Voici un premier roman remarquable, fort,éblouissant , puissant,lu d'une traite....un cri, un appel...une réflexion intelligente, entre essai et fiction, un ouvrage sur "
l'oubli"ou plus exactement sur ce que l'on appelle "le devoir de mémoire".
L'héroïne, Alma,part en guerre contre la mémoire obsessive.
Cette mémoire, c'est celle de la Shoah.
Elle la ronge, la remplit à chaque instant, son cerveau est obnubilé,alimenté, nourri par toutes les pensées inachevées, violentées,envolées, exterminées que l'humanité a laissé en déshérence depuis la Shoah, elle sillonne Paris de nuit comme de jour, errant entre Oberkampf et Hauteville, de la nuit jusqu'à l'aube pour trouver l'innocence.
Une quête philosophique ou une femme d'aujourd'hui héritiére d'un passé trop lourd qui "veut oublier tout" puisque " oublier c'est tenter de vivre".
Quand elle cherche le sommeil, elle ne parvient pas à chasser de son esprit les images des déportés dans les chambres à gaz.
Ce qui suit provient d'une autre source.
(** What building the catalogs may do: read source files and warn. *)
Definition scanning (files : list jsstring) (ev : Event) : Prop :=
  match ev with
  | ReadFile p => In p files
  | Warn _ => True
  | WriteFile _ _ => False
  end.

(* ================================================================== *)
(** * Part IV.  Inputs for concrete runs *)
(* ================================================================== *)

(** A table renderer for concrete runs, after the default layout of
    markdown-table: every cell padded on the right to the width of its
    column, cells delimited by [|] with one space of padding, and a row of
    dashes after the first row.  The cells are copied as they are. *)
Module MarkdownTable.

Definition cell (r : list jsstring) (col : nat) : jsstring := nth col r [].

Definition mostCellsPerRow (table : list (list jsstring)) : nat :=
  fold_right (fun r n => Nat.max (length r) n) 0 table.

Definition longestCell (table : list (list jsstring)) (col : nat) : nat :=
  Nat.max 1 (fold_right (fun r n => Nat.max (length (cell r col)) n) 0 table).

Definition line (table : list (list jsstring)) (cells : nat -> jsstring)
  : jsstring :=
  concat
    (map (fun col =>
            (if col =? 0 then lit "|" else [])
              ++ lit " " ++ cells col
              ++ repeat SPACE (longestCell table col - length (cells col))
              ++ lit " |")
         (seq 0 (mostCellsPerRow table))).

Definition dashes (table : list (list jsstring)) (col : nat) : jsstring :=
  repeat 45%N (longestCell table col).

(** The row of dashes is spliced in at index 1. *)
Definition render (table : list (list jsstring)) : jsstring :=
  join [LF]
    (map (line table)
       (map cell (firstn 1 table) ++ dashes table :: map cell (skipn 1 table))).

End MarkdownTable.

(** Packages for running the task on concrete inputs: the reference table
    renderer; a parser that knows the files it is given ([None]: a syntax
    error); a documentation parser that returns the interior of the comment
    as the only excerpt; file names kept as they are. *)
Definition examplePackages
    (parsed : list (jsstring * option (list Statement))) : Packages :=
  {| babelParse := fun file _ =>
       match find (fun p => streq (fst p) file) parsed with
       | Some (_, Some body) => Ok body
       | _ => Throw (lit "SyntaxError")
       end;
     tsdocSummary := fun text =>
       DocContainer
         [DocExcerpt (firstn (length text - 4) (skipn 2 text)) []];
     basename := fun file => file;
     markdownTable := MarkdownTable.render |}.

Definition exampleWorld (files : list (jsstring * jsstring)) (readme : jsstring)
  : World :=
  {| sourceFiles := map fst files;
     fs := fun p =>
       if streq p README then Some readme
       else match find (fun f => streq (fst f) p) files with
            | Some (_, content) => Some content
            | None => None
            end;
     events := [] |}.

Definition priceCatalog : list Entry :=
  [(lit "price", lit "`format(n)`", lit "Formats a price such as $1.50")].

Definition mathCatalog : list Entry :=
  [(lit "math", lit "`add(a, b)`", lit "Adds two numbers.")].

Definition readmeWithRegion : jsstring :=
  lit "# API" ++ [LF] ++ TOKEN_START ++ [LF] ++ lit "old" ++ [LF]
    ++ TOKEN_END ++ [LF] ++ lit "License: MIT".

Definition addDeclaration : option Declaration :=
  Some (FunctionDeclaration (Some (lit "add"))
          [Identifier (lit "a"); Identifier (lit "b")]).

Definition injectDeclaration : option Declaration :=
  Some (FunctionDeclaration (Some (lit "inject"))
          [TSParameterProperty (Identifier (lit "x"))]).

Definition mathFile : jsstring := lit "src/math.ts".
Definition brokenFile : jsstring := lit "src/broken.ts".
Definition injectFile : jsstring := lit "src/inject.ts".

(** src/math.ts: a documented [add]; src/inject.ts: an [inject] with a
    parameter property; src/broken.ts: a syntax error. *)
Definition exampleProgram : list (jsstring * option (list Statement)) :=
  [ (mathFile,
     Some [ExportNamedDeclaration addDeclaration
              (Some [{| type := CommentBlock;
                        value := lit "Adds two numbers." |}])]);
    (injectFile,
     Some [ExportNamedDeclaration injectDeclaration None]);
    (brokenFile, None) ].

Definition exampleSources (files : list jsstring) : World :=
  exampleWorld
    (map (fun f => (f, lit "export function ...")) files)
    readmeWithRegion.

(* ================================================================== *)
(** * Part IV, continued.  The source locator and further notions *)
(* ================================================================== *)

(** ** [findSourceFiles] *)

(** What [findSourceFiles] asks of the disk.  [tsconfigInclude] is the
    [include] member of the tsconfig.json resolved from the working
    directory: [Throw] when the file is not found or does not load, [None]
    when the member is not an array; its elements are taken to be
    strings.  [isDirectory p] is [fs.statSync(p).isDirectory()] and
    [globSync] is [glob.sync]. *)
Class Disk := {
  tsconfigInclude : Result (option (list jsstring));
  existsSync : jsstring -> bool;
  isDirectory : jsstring -> Result bool;
  globSync : jsstring -> Result (list jsstring)
}.

(** [xs.reduce(f, init)] where [f] may throw. *)
Fixpoint reduceResult {A B} (f : B -> A -> Result B) (xs : list A) (acc : B)
  : Result B :=
  match xs with
  | [] => Ok acc
  | x :: xs' =>
      match f acc x with
      | Ok acc' => reduceResult f xs' acc'
      | Throw e => Throw e
      end
  end.

Section Locator.

Context {disk : Disk}.

(** The callback of [include.reduce]. *)
Definition addPattern (result : list jsstring) (pattern : jsstring)
  : Result (list jsstring) :=
  if existsSync pattern then
    match isDirectory pattern with
    | Throw e => Throw e
    | Ok true =>
        match globSync (pattern ++ lit "/**/*.ts") with
        | Ok found => Ok (result ++ found)
        | Throw e => Throw e
        end
    | Ok false => Ok (result ++ [pattern])
    end
  else
    match globSync pattern with
    | Ok found => Ok (result ++ found)
    | Throw e => Throw e
    end.

(** Every exception is caught and answered with the empty list. *)
Definition findSourceFiles : list jsstring :=
  match tsconfigInclude with
  | Ok (Some include) =>
      match reduceResult addPattern include [] with
      | Ok result => result
      | Throw _ => []
      end
  | Ok None => []
  | Throw _ => []
  end.

(** The files one pattern stands for. *)
Definition expandPattern (pattern : jsstring) : Result (list jsstring) :=
  addPattern [] pattern.

End Locator.

(** ** Further notions *)

(** The contents of the excerpts of a documentation tree, in document order
    (a node before its children, the children from first to last). *)
Fixpoint excerpts (docNode : DocNode) : list jsstring :=
  match docNode with
  | DocExcerpt content children => content :: flat_map excerpts children
  | DocContainer children => flat_map excerpts children
  end.

(** The statements the task takes up: named exports of a function, an
    interface or a type alias. *)
Definition isConsidered (node : Statement) : bool :=
  match node with
  | ExportNamedDeclaration declaration _ =>
      negb (isEmpty (getExportedName declaration))
  | OtherStatement _ => false
  end.

Definition entryCount (c : Catalog) : nat :=
  length (exportedFunctions c) + length (exportedTypes c).

(** [e] has the category and the identifier of [k]. *)
Definition sameKeyAs (k e : Entry) : bool :=
  streq (category e) (category k) && streq (display e) (display k).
Pas facile d'oublier les quatre millions de morts sans sépulture, dont six millions de juifs, raflés, conduits en train vers les camps, pas facile d'oublier le mot allemand:",aussterben,"disparaître".
Et la géographie de la mort, à plat sur la carte de l'Europe où s'affichent tous les points noirs des camps maudits comme une constellation mortifére.
"Ma mémoire s'est retournée contre moi, elle a cessé d'absorber le temps".
"Mon imagination est un château- fort. Je suis toute puissante, personne n'est en capacité de me faire du tort".
"J'écoute de la musique: une superposition mentale de plusieurs mélodies, comme une superposition de corps dans une fosse, sans la saleté et la putréfaction que cela induit, mais dans le même désordre"....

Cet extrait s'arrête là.